Heading into their next attempt to return to relevance, the Milwaukee brain trust went out and acquired some exciting complementary pieces, while bringing back their should-be-better-this-year core. First off, they hired former Atlanta Hawks coach Mike Budenholzer to replace interim coach Joe Prunty. Despite outperforming his predecessor Jason Kidd, he still struggled to get the Bucks to reach their full potential.
Coach Bud’s Hawks may have been cellar dwellers in 2017-18, but his coaching resume speaks for itself. After 17 seasons with under the unbeatable tutelage of Hall of Fame leader Gregg Popovich, he finally procured the top role in Atlanta, with his success rewarded by receiving the 2014-15 Coach of the Year award.
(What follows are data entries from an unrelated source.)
(** * datajoint/relation.py: base relations over a database connection

    A shallow embedding of [Relation] and [FreeRelation]: the heading
    accessor, the existence check, insert and its batch forms, delete, drop
    and size reporting.  The methods run in a state-and-exception monad over
    a world made of the connection (server answers, the log of queries it
    received, the dependency graph), the store of Heading objects, the
    configuration and the console.

    The connection, the blob codec, the dependency graph and the text of the
    queries issued by code outside relation.py are collaborators: they are
    fields of the class [Collaborators], and every theorem holds for all of
    them.  The connection is taken to answer each query with a cursor;
    errors raised by the driver propagate unchanged through every method and
    are not modelled.  Calls to the logger are left out: they touch nothing
    the methods read. *)

From Stdlib Require Import List String Ascii Bool ZArith QArith Lia Permutation.
From Stdlib Require Import DecimalString.
Import ListNotations.

Local Open Scope string_scope.
Local Open Scope list_scope.
Local Open Scope Z_scope.

Infix "+++" := String.append (right associativity, at level 60).

(** ** Python string operations used by relation.py *)

Module PyStr.

(** The double-quote and the newline characters. *)
Definition dq : string := String (ascii_of_nat 34) EmptyString.
Definition nl : string := String (ascii_of_nat 10) EmptyString.

(** [sep.join(parts)] *)
Definition join (sep : string) (parts : list string) : string :=
  String.concat sep parts.

(** [s.split(c)] for a one-character separator: always at least one part. *)
Fixpoint split (c : ascii) (s : string) : list string :=
  match s with
  | EmptyString => [EmptyString]
  | String a rest =>
      if Ascii.eqb a c then EmptyString :: split c rest
      else match split c rest with
           | [] => [String a EmptyString]
           | p :: ps => String a p :: ps
           end
  end.

Fixpoint lstrip (c : ascii) (s : string) : string :=
  match s with
  | EmptyString => EmptyString
  | String a rest => if Ascii.eqb a c then lstrip c rest else s
  end.

Fixpoint rstrip (c : ascii) (s : string) : string :=
  match s with
  | EmptyString => EmptyString
  | String a rest =>
      match rstrip c rest with
      | EmptyString => if Ascii.eqb a c then EmptyString else String a EmptyString
      | t => String a t
      end
  end.

(** [s.strip(c)] for a one-character set. *)
Definition strip (c : ascii) (s : string) : string := rstrip c (lstrip c s).

(** ['%d' % n] *)
Definition of_int (n : Z) : string := NilZero.string_of_int (Z.to_int n).

End PyStr.

(** ** Data *)

(** One column of a table, as the Heading describes it. *)
Record Attribute := mkAttribute {
  attr_name : string;
  attr_type : string;
  is_blob : bool;
  nullable : bool
}.

(** Modelled from the spec: the class Heading (datajoint/heading.py) is not
    part of the sources at hand.  It is "a mapping from attribute name to
    attribute descriptor", "empty until first resolved", iterated in column
    order: here the list of its descriptors in that order. *)
Definition Heading := list Attribute.

Definition Blob := list Byte.byte.

(** The arguments of one call of [connection.query]. *)
Record Query := mkQuery {
  sql : string;
  args : list Blob;
  as_dict : bool
}.

(** What relation.py reads from a cursor: the row count, the first row of a
    dictionary cursor, and the column descriptors a metadata query yields. *)
Record Cursor := mkCursor {
  rowcount : Z;
  fetchone : option (list (string * Z));
  columns : Heading
}.

Inductive Exception :=
| KeyError (msg : string)
| DataJointError (msg : string)
| ValueError (msg : string)
| TypeError (msg : string).

Inductive Outcome (A : Type) :=
| Return (a : A)
| Raise (e : Exception).
Arguments Return {A} a.
Arguments Raise {A} e.

Inductive Output :=
| Print (text : string)
| Prompt (message : string) (default : string).

(** A relation object: its attributes.  [_heading] is a reference to a
    Heading object in the store, shared by whoever holds the same reference;
    [where_clause] comes from the operand algebra. *)
Record Relation := mkRelation {
  database : string;
  table_name : string;
  _heading : nat;
  where_clause : string
}.

(** The collaborators of relation.py. *)
Class Collaborators := {
  Value : Type;
  (** Python's [repr] on the values of a record *)
  repr : Value -> string;
  (** blob.pack *)
  pack : Value -> Blob;
  (** the database server behind the connection *)
  Server : Type;
  execute : Server -> Query -> Server * Cursor;
  (** connection.erd *)
  ERD : Type;
  get_descendants : ERD -> string -> list string;
  clear_dependency : ERD -> string -> ERD;
  (** text of the query of Heading.init_from_database *)
  metadata_sql : string -> string -> string;
  (** text of the query of RelationalOperand.__len__ *)
  count_sql : string -> string -> string
}.

(** ** Exceptions without state: the comprehensions of insert *)

Definition obind {A B} (m : Outcome A) (k : A -> Outcome B) : Outcome B :=
  match m with
  | Return a => k a
  | Raise e => Raise e
  end.

(** [[elt(name) for name in names if cond(name)]] *)
Fixpoint comprehension {A} (cond : string -> Outcome bool)
    (elt : string -> Outcome A) (names : list string) : Outcome (list A) :=
  match names with
  | [] => Return []
  | n :: ns =>
      obind (cond n) (fun c =>
        if c then
          obind (elt n) (fun x =>
            obind (comprehension cond elt ns) (fun xs => Return (x :: xs)))
        else comprehension cond elt ns)
  end.

(** [name in d] and [d[name]] on the items of a dictionary. *)
Definition contains {V} (items : list (string * V)) (name : string) : bool :=
  existsb (fun kv => String.eqb name (fst kv)) items.

Definition getitem {V} (items : list (string * V)) (name : string) : Outcome V :=
  match find (fun kv => String.eqb name (fst kv)) items with
  | Some kv => Return (snd kv)
  | None => Raise (KeyError name)
  end.

(** Modelled from the spec: [name in heading], for "a mapping from attribute
    name to attribute descriptor". *)
Definition heading_contains (h : Heading) (name : string) : bool :=
  existsb (fun a => String.eqb name (attr_name a)) h.

(** Modelled from the spec: [heading[name]], the descriptor of the
    attribute of that name. *)
Definition heading_getitem (h : Heading) (name : string) : Outcome Attribute :=
  match find (fun a => String.eqb name (attr_name a)) h with
  | Some a => Return a
  | None => Raise (KeyError name)
  end.

(** Modelled from the spec: iteration over a Heading gives the attribute
    names in column order. *)
Definition heading_iter (h : Heading) : list string := map attr_name h.

(** Modelled from the spec: the truth value of a Heading; it is "empty
    until first resolved", and an empty mapping is false. *)
Definition heading_bool (h : Heading) : bool :=
  match h with [] => false | _ :: _ => true end.

(** ** The world and the monad of the methods *)

Section Methods.

Context `{Collab : Collaborators}.

(** Input of insert: a numpy structured row ([np.void], with the fields of
    its dtype), a Mapping, or a value of any other type. *)
Inductive Tuple :=
| Void (fields : list (string * Value))
| Mapping (items : list (string * Value))
| Other (type_repr : string).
Excluding last season’s 24-58 rebuilding season, the 49-year-old posted a 189-139 record during his first four years. He runs a ball movement based offense that has shades of his Spurs days written all over it. It is a system that plays to his player’s strengths, a system that successfully got Kyle Korver and Jeff Teague to the All-Star game.
According to Basketball Reference, the Bucks already ranked as the 9th best team in offensive rating, so every extra gallon of juice that Budenholzer can inject into his new squad will go a long way to improving that already impressive number. He isn’t just offensive-minded though, during his three winning seasons in The ATL (2014-15 – 2016-17) his teams ranked sixth, second and fourth respectively in defensive rating. This ability to play the master puppeteer for a successful defense is where his true value will show in Milwaukee.
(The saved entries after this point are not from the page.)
Definition prepareIcc : M unit :=
  let! st := get in
  setvar "CC" ("icc" +:+ st.(m32flag)) >>
  setvar "CXX" ("icpc" +:+ st.(m32flag)) >>
  setvar "F77" ("ifort" +:+ st.(m32flag)) >>
  setvar "F90" ("ifort" +:+ st.(m32flag)) >>
  let! cciscxx := opt "cciscxx" in
  when (truthy cciscxx) (let! cc := var "CC" in setvar "CXX" cc) >>
  let! optarch := opt "optarch" in
  let! flags :=
    if truthy optarch
    then let! a := _getOptimalArchitecture in ret [a]
    else ret [] in
  let! lvl := _getOptimizationLevel in
  let flags := flags ++ [lvl] in
  let! more :=
    _flagsForOptions
      (list_to_map
         [("intel-static", FStr "static-intel"); ("no-icc", FStr "no-icc")]) in
  let flags := flags ++ more in
  let! cstd := opt "cstd" in
  let copts := if truthy cstd then ["std=" +:+ str_of cstd] else [] in
  when (0 <? length (flags ++ copts))%nat (setvar "CFLAGS" (dashed (flags ++ copts))) >>
  when (0 <? length flags)%nat (setvar "CXXFLAGS" (dashed flags)) >>
  when (0 <? length flags)%nat (setvar "FFLAGS" (dashed flags)) >>
  let! icc := environ_getitem "SOFTVERSIONICC" in
  if LooseVersion_lt h icc "2011"
  then addvar "LIBS" " -liomp5 -lguide -lpthread"
  else addvar "LIBS" " -liomp5 -lpthread".

(** [self.vars[k] = self.vars[k].replace(old, new)] *)
Definition replace_in_var (old new k : string) : M unit :=
  let! v := var k in setvar k (Str.replace old new v).

Definition prepareIMKL : M unit :=
  let! mkl := getenv "MKLROOT" in
  let! mklRoot :=
    match mkl with
    | Some r =>
        if negb (String.eqb r EmptyString) then ret r
        else log_error "prepareIMKL" "MKLROOT not found in environment"
    | None => log_error "prepareIMKL" "MKLROOT not found in environment"
    end in
  let! b32 := opt "32bit" in
  let libsuffix := if truthy b32 then EmptyString else "_lp64" in
  let libsuffixsl := if truthy b32 then "_core" else "_lp64" in
  let libdir := if truthy b32 then "32" else "em64t" in
  let d := mklRoot +:+ "/lib/" +:+ libdir in
  setvar "LIBLAPACK"
    ("-Wl,--start-group " +:+ d +:+ "/libmkl_intel" +:+ libsuffix +:+ ".a " +:+
     d +:+ "/libmkl_sequential.a " +:+
     d +:+ "/libmkl_core.a -Wl,--end-group") >>
  let! v := var "LIBLAPACK" in
  setvar "LIBBLAS" v >>
  setvar "LIBLAPACK_MT"
    ("-Wl,--start-group " +:+ d +:+ "/libmkl_intel" +:+ libsuffix +:+ ".a " +:+
     d +:+ "/libmkl_intel_thread.a " +:+
     d +:+ "/libmkl_core.a -Wl,--end-group " +:+
     "-liomp5 -lpthread") >>
  let! v := var "LIBLAPACK_MT" in
  setvar "LIBBLAS_MT" v >>
  setvar "LIBSCALAPACK"
    (d +:+ "/libmkl_scalapack" +:+ libsuffixsl +:+ ".a " +:+
     d +:+ "/libmkl_solver" +:+ libsuffix +:+ "_sequential.a " +:+
     "-Wl,--start-group  " +:+ d +:+ "/libmkl_intel" +:+ libsuffix +:+ ".a " +:+
     d +:+ "/libmkl_sequential.a " +:+
     d +:+ "/libmkl_core.a " +:+
     d +:+ "/libmkl_blacs_intelmpi" +:+ libsuffix +:+ ".a -Wl,--end-group") >>
  let! packed := opt "packed-groups" in
  when (truthy packed)
    (for_each ["LIBLAPACK"; "LIBBLAS"; "LIBLAPACK_MT"; "LIBSCALAPACK"]
       (fun i =>
          let! v := var i in
          setvar i (Str.replace "-Wl,--end-group" "--end-group"
                      (Str.replace " " "," v)))) >>
  let! lib := var "LIBSCALAPACK" in
  let lib := Str.replace ("libmkl_solver" +:+ libsuffix +:+ "_sequential")
                         "libmkl_solver" lib in
  let lib := Str.replace "libmkl_sequential" "libmkl_intel_thread" lib
             +:+ " -liomp5 -lpthread" in
  setvar "LIBSCALAPACK_MT" lib >>
  let! imkl := environ_getitem "SOFTVERSIONIMKL" in
  let! dirs :=
    if LooseVersion_lt h imkl "10.3" then
      ret (if truthy b32 then ["lib/32"] else ["lib/em64t"],
           ["include"; "include/fftw"])
    else
      (* [os.environ("SOFTROOTIMKL")] calls the environment object *)
      when (truthy b32)
        (raise (AttributeError "_Environ instance has no __call__ method")) >>
      for_each ["LIBBLAS"; "LIBBLAS_MT"; "LIBLAPACK"; "LIBLAPACK_MT";
                "LIBSCALAPACK"; "LIBSCALAPACK_MT"]
        (replace_in_var "/lib/em64t/" "/mkl/lib/intel64/") >>
      ret (["lib/intel64"; "mkl/lib/intel64"],
           ["mkl/include"; "mkl/include/fftw"]) in
  let '(mklld, mklcpp) := dirs in
  _flagsForSubdirs mklRoot mklld "-L%s" "LDFLAGS" >>
  _flagsForSubdirs mklRoot mklcpp "-I%s" "CPPFLAGS" >>
  let! gcc := env_set "SOFTROOTGCC" in
  when gcc
    (let! gcc1 := env_set "SOFTROOTGCC" in
     let! gcc2 := env_set "SOFTROOTGCC" in
     if negb (gcc1 || gcc2) then
       for_each ["LIBLAPACK"; "LIBLAPACK_MT"; "LIBSCALAPACK"; "LIBSCALAPACK_MT"]
         (replace_in_var "mkl_intel_lp64" "mkl_gf_lp64")
     else
       log_error "prepareIMKL"
         "Toolkit preparation with both GCC and Intel compilers loaded is not supported.").

Definition prepareIMPI : M unit :=
  let! icc := env_set "SOFTROOTICC" in
  let! ifort := env_set "SOFTROOTIFORT" in
  let! gcc := env_set "SOFTROOTGCC" in
  let! st := get in
  if icc && ifort && negb gcc then
    setvar "MPICC" ("mpiicc " +:+ st.(m32flag)) >>
    setvar "MPICXX" ("mpiicpc " +:+ st.(m32flag)) >>
    setvar "MPIF77" ("mpiifort " +:+ st.(m32flag)) >>
    setvar "MPIF90" ("mpiifort " +:+ st.(m32flag)) >>
    let! usempi := opt "usempi" in
    when (truthy usempi) use_mpi_compilers >>
    setvar "I_MPI_CXX" "icpc" >>
    setvar "I_MPI_CC" "icc" >>
    let! cciscxx := opt "cciscxx" in
    when (truthy cciscxx) (let! cc := var "MPICC" in setvar "MPICXX" cc)
  else
    let! cc := var "CC" in
    setvar "MPICC" ("mpicc -cc=" +:+ cc +:+ " " +:+ st.(m32flag) +:+ " ") >>
    let! cxx := var "CXX" in
    setvar "MPICXX" ("mpicxx -cxx=" +:+ cxx +:+ " " +:+ st.(m32flag) +:+ " ") >>
    let! f77 := var "F77" in
    setvar "MPIF77" ("mpif77 -fc=" +:+ f77 +:+ " " +:+ st.(m32flag) +:+ " ") >>
    let! f90 := var "F90" in
    setvar "MPIF90" ("mpif90 -fc=" +:+ f90 +:+ " " +:+ st.(m32flag) +:+ " ").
The Bucks finished last season 17th in defensive rating. They also let their opponents shoot a well above-average 46.8 percent from the field and 37.2 percent from beyond the arc. On the rare occassion that they did manage to get a stop, they were likely unable to cap off the play with a rebound. Milwaukee was the worst rebounding team in the league last season. Another strange aspect for a bunch of long, athletic players who should play lockdown defense and feast on the glass.
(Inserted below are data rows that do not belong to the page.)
(* ===== verification/Prelude.v ===== *)
(** * Verification of the dsplinz node

    dsplinz is a blockchain node in Go, of the go-ethereum family.  This
    development models the part of it that decides what a transaction and a
    block are and do: transactions, receipts and blocks with their encodings,
    hashes and signatures (rlp, core/types), the pool that collects
    transactions (core/tx_pool.go, core/tx_list.go), the assembly of the next
    block (miner/worker.go), the processing and validation of a block
    (core/state_processor.go, core/block_validator.go, core/evm.go), the
    application of a message to the state (core/state_transition.go,
    core/gaspool.go), the virtual machine (core/vm), the journaled state it
    runs on (core/state), the fork schedule and prices (params), and the
    arithmetic below them (common, common/math).

    ** How the parts interact

    [ApplyMessage] buys gas from the sender, charges the intrinsic gas and
    runs the message as a [Call] or a [Create] of the machine.  These take a
    snapshot of the state, move the value, load the code and run the
    interpreter or a precompiled contract; on an error they revert to the
    snapshot.  The interpreter looks every instruction up in the table of the
    current fork, checks the stack, computes and charges the gas, expands the
    memory and executes; the call instructions call back into [Call] and its
    relatives.  The state keeps accounts in a cache over the account trie and
    writes every change into a journal from which it undoes changes; at the
    end of a transaction [Finalise] moves the changes into the trie, and at
    the end of a block [Commit] writes the trie to the database.

    A transaction arrives as bytes in RLP, the encoding of [EncodeToBytes] and
    [DecodeBytes].  Its hash, and the hash that is signed, are over such
    encodings; its sender is recovered from the signature.  The pool checks a
    transaction against the state of the current head, which it reads through
    a copy with managed nonces, and keeps it in a list of its account:
    pending if it can be executed next, queued otherwise, and in a heap by
    price.

    The worker of the miner takes the pending transactions by price, applies
    them to the state of the current block until its gas limit is reached,
    adds uncles, and leaves rewards and the state root to the consensus
    engine.  Other nodes decode the block, check its roots ([ValidateBody]),
    apply its transactions ([Process]) and compare gas, bloom filter, receipt
    root and state root ([ValidateState]).

    ** Files

    Data and operations (the model):
    - Prelude: outcomes of Go code, 64-bit integers, slices, tactics.
    - BigMath: common/math/big.go and integer.go, common/bytes.go, the hash
      and address conversions of common/types.go.
    - Params: params/protocol_params.go, gas_table.go and config.go.
    - Opcodes: core/vm/opcodes.go.
    - Machine: core/vm/stack.go, stack_table.go, memory.go, memory_table.go,
      common.go, gas.go, errors.go and [memoryGasCost].
    - Analysis: core/vm/analysis.go, with its reference definition and proofs.
    - StateSpec: the interface core/vm/interface.go as the class [StateDB],
      and its contract [StateDBSpec]: a machine that keeps full copies of the
      world.
    - Vm: core/vm/contract.go, the types of evm.go, gas_table.go, and
      [CanTransfer] and [Transfer] of core/evm.go.
    - Precompiles: core/vm/contracts.go.
    - Evm: [Call], [CallCode], [DelegateCall], [StaticCall] and [Create] of
      core/vm/evm.go, over an arbitrary interpreter.
    - Instructions, JumpTable, Interpreter: core/vm/instructions.go,
      jump_table.go and interpreter.go; [Run] ties the knot with Evm.
    - StateObject, Statedb, StateFinal: core/state/state_object.go,
      journal.go and statedb.go; StateFinal has finalisation, commit and
      copies.
    - Managed: core/state/managed_state.go, with its specification.
    - StateTransition: core/state_transition.go and core/gaspool.go.
    - Rlp, RlpWriter: rlp/encode.go; RlpDecode: rlp/decode.go and raw.go.
      A Go type that reflection would find is a value of [rtype].
    - Transaction: core/types/transaction.go and transaction_signing.go.
    - Heap: Go's container/heap, with its specification, and the contract of
      sort.Sort.
    - TxList, TxPriced: core/tx_list.go, and the account set and lookup of
      core/tx_pool.go.
    - TxPool: core/tx_pool.go, over the states as the class [PoolChain].
    - TxByPrice: the iterator [TransactionsByPriceAndNonce] of
      core/types/transaction.go, with the order it is meant to give.
    - BlockTypes: core/types/block.go, receipt.go, log.go, bloom9.go and
      derive_sha.go.
    - Process: core/state_processor.go, core/block_validator.go, the rest of
      core/evm.go, and [NewEVM].
    - Miner: miner/worker.go up to [commitNewWork], with the proofs on it.

    Proofs:
    - StateRel: what an operation may do to a state ([srel]).
    - MachineFacts, PrecompileFacts: bounds on memory and on the work of the
      precompiled contracts.
    - CallFacts, GasFacts, ExecFacts, OpSafe, RunSafe: the invariant of the
      machine, and that calls, gas functions, instructions, table entries,
      iterations and runs keep it; more fuel does not change a result.
    - StateUndo, StateRefine, StateRevert: the journaled state implements
      [StateDBSpec].
    - Supply, TransitionFacts: messages.
    - StateFinalFacts: finalisation, commit and copies.
    - RlpFacts, RlpDecodeFacts, RlpTyped, RlpRaw: the encodings of a type, and
      that the decoder accepts just these.
    - TxFacts: signatures, senders, hashes, caches.
    - TxListFacts, PricedFacts: the lists of an account are maps by nonce, and
      the heap by price covers all transactions.
    - PoolInv, PoolAccounts: the invariant of the pool, every transaction in
      one slot of one list, inside and between operations, and the steps that
      move transactions.  PoolLimits: the limits, eviction and promotion.
      PoolAdd: validation, room, insertion.  PoolHead: new heads.
    - PoolOps: the pool as a transition system with its reachable pools.
    - PoolState: [state.StateDB] and [state.ManagedState] are an instance of
      what the pool asks for ([PoolChainSpec]).
    - BlockFacts: bloom filters as sets of bits; the codecs of headers,
      blocks, logs and receipts.
    - ProcessFacts: transactions one after the other, [GetHashFn], roots.
    - Sample, PoolSample, BlockSample: instances of all parameters, for
      concrete examples.

    Theorems: NumTheorems, ConfigTheorems, StateTheorems, FinalTheorems,
    ManagedTheorems, VmTheorems, InstrTheorems, GasTheorems, TxTheorems,
    RlpTheorems, SignTheorems, PoolTheorems, BlockTheorems.

    ** How the model reads the code

    A Go function is a Rocq function of the same name (methods that would
    clash carry a prefix: [Memory_Set], [so_setCode], [sd_GetBalance]).  A
    function that can panic returns an [outcome].  A [*big.Int] is a [Z], a
    [uint64] a [Z] with its wrap-around written out ([u64]), a [common.Hash]
    or [common.Address] the natural number of its bytes, a byte slice a list
    of bytes, the stack a list with its top first.  State is passed
    explicitly; instructions and gas functions run in a small state and error
    monad over the frame ([M]).  Loops that are not structural have fuel.

    ** What the theorems show

    - VmTheorems: whatever the program, a run ends, does not panic, creates
      no gas and keeps the state well formed; a failed call or creation
      leaves the state as it was; a static call changes nothing.
    - StateTheorems: the journaled state holds the world its operations
      specify, and reverting restores the world of the snapshot.
    - FinalTheorems, ManagedTheorems: finalising, committing, reopening and
      copying a state keep its accounts; managed nonces are consecutive.
    - TxTheorems: a message's gas is accounted for to the unit and creates no
      money; a message to an account without code is a transfer.
    - RlpTheorems: decoding always ends, accepts exactly the encodings, and
      inverts encoding.
    - SignTheorems: the sender of a signed transaction is the signer, and
      other chains refuse it.
    - PoolTheorems: no operation of the pool panics or hangs; transactions
      are neither lost nor listed twice; pending ones are executable in
      order, and what is executable is pending; limits, replacements,
      evictions and reorganisations do what they say; the miner gets the
      best paid ones first.
    - BlockTheorems: no bytes that a peer sends as a block make decoding or
      processing it panic or hang; receipts account for the gas of a block,
      and no money is created; what the miner assembles from the pool are
      transactions of every account in order with their receipts; blocks and
      receipts come back from their encodings; bloom filters hold what was
      logged; the cache of block hashes is transparent; new blocks pass the
      validator.
    - InstrTheorems, GasTheorems, NumTheorems, ConfigTheorems: what the
      arithmetic, memory, gas, precompiled contracts, conversions, jump
      analysis and fork checks compute.
    Some theorems pin down behaviour that differs from what the code means to
    do: [SAR_zero_wrong], [memoryGasCost_wraps], [bigModExp_panics],
    [ecrecover_writes_input], [CreateAccount_unmarked],
    [Copy_after_Commit_panics], [DecodeBytes_hangs], [chain0_wrong_sender],
    [reorg_leaves_gap], [new_queued_evicted], [no_slots_panics],
    [Discard_names_twice], [TestBytes_strips], [NewBlock_keeps_bloom],
    [commitTransaction_keeps_gas], [receipt_status_lost].

    ** Fuel and bounds

    The interpreter gets fuel for its nested calls and its iterations; fuel
    above the gas is enough, because every iteration that continues costs at
    least one unit of gas and a call gets less gas than its caller has left
    ([RunSafe.Run_ok]).  [Run_fuel_irrelevant] says that the amount does not
    matter otherwise.  Gas is assumed below 2^62, code and data below 2^62
    bytes: far above any block gas limit, but below the largest gas a local
    call can be given ([bigModExp_panics] shows that the bound is needed).
    [sort_Search] has its range as fuel, [CheckCompatible] the head block
    plus two, the RLP decoder the depth of the type plus the length of the
    input, and the loops over a heap or an index the number of its elements.
    Rounds that take pending transactions away have their number as fuel, the
    search for a common ancestor the number of the block, the search for a
    block hash that number plus one, and the loop of the miner the number of
    pending transactions.  Processing a block needs fuel for the interpreter
    above its gas limit.  The pool is
    assumed to hold at most 2^24 transactions, up to which a 32-bit floating
    point number, the priority of an account, is exact, and the nonce
    2^64 - 1, whose successor is zero, not to be used.

    ** Assumptions on code outside the repository

    The hash functions, signature recovery and the curve of the pairing
    contracts are the class [Crypto], with output lengths as [CryptoSpec];
    the tries and the code store are the class [Database], with
    [DatabaseSpec] and, for what is written, [TrieSpec]; the signature scheme
    is the class [Ecdsa] with [EcdsaSpec]; the trie that roots are computed
    with is the class [MerkleTrie], the consensus engine the class [Engine],
    whose rewards are not looked into.  The order of iteration over a Go
    map is the class [RangeOrder], the algorithm of sort.Sort [SortOrder]:
    theorems hold for every order.  Theorems that exclude panics assume a hash function
    without collisions: the jump analysis is cached by code hash, and a
    collision would make it index out of range.  File Sample shows that all
    these assumptions can be met together.

    ** What is not modelled

    The pool of reused big integers (intpool.go), tracing (logger.go), errors
    of the underlying database, the storage of blocks and the choice of the
    head (blockchain.go, headerchain.go), the agents and loops of the miner,
    the reflection that finds the type of a Go value, JSON, the journal file,
    event feed and metrics of the transaction pool, and the networking, RPC,
    wallet and command packages, which only drive the modelled core. *)
From stdpp Require Export base tactics numbers list list_numbers gmap sets option fin_maps.
From Stdlib Require Export ZArith Lia.
From Stdlib Require Strings.Byte.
It isn’t just the new head coach and inevitable improvement of their star players in their primes that the fans in Wisconsin should be getting excited about, though. The new faces that entered the fold this summer should bring a bunch of optimism as well. While key recruits Brook Lopez and Ersan Ilyasova probably aren’t going to help their new team grab more rebounds or lock players up defensively, but they will help ease the other throbbing sore on the Bucks’ body: 3-point shooting.
After being a non-factor from long-range throughout his first eight seasons, the 7-foot center has become a serviceable stretch five in the last two campaigns. He has nailed 34.6 percent of his 4.8 attempts per game in that span, which is a solid enough number from your paint-protector to keep defenses honest. Ilyasova on the other hand has made a living out of his ability to nail the 3-ball from the power forward position. He has shot 36.6 percent over his 10-year career, including four separate seasons shooting over 37 percent.
Neither of those guys are going to be winning any 3-point contests, but considering just one player who featured in over 50 games for Milwaukee hit over 36 percent of their triples, both Lopez and Ilyasova will add a much needed wrinkle into Budenholzer’s attractive offensive scheme. Especially considering his squad ranked 28th in 3-point attempts last season, converting at the eighth worst percentage to boot.
Unlike most teams, the Milwaukee Bucks already have a transcendent, generational talent in Giannis Antetokounmpo who is ready to take the leap into NBA royalty. Now, they have given him the right mentor and beefed up the supporting cast that he couldn’t sufficiently carry last season.
Watch out world, the Bucks are finally here.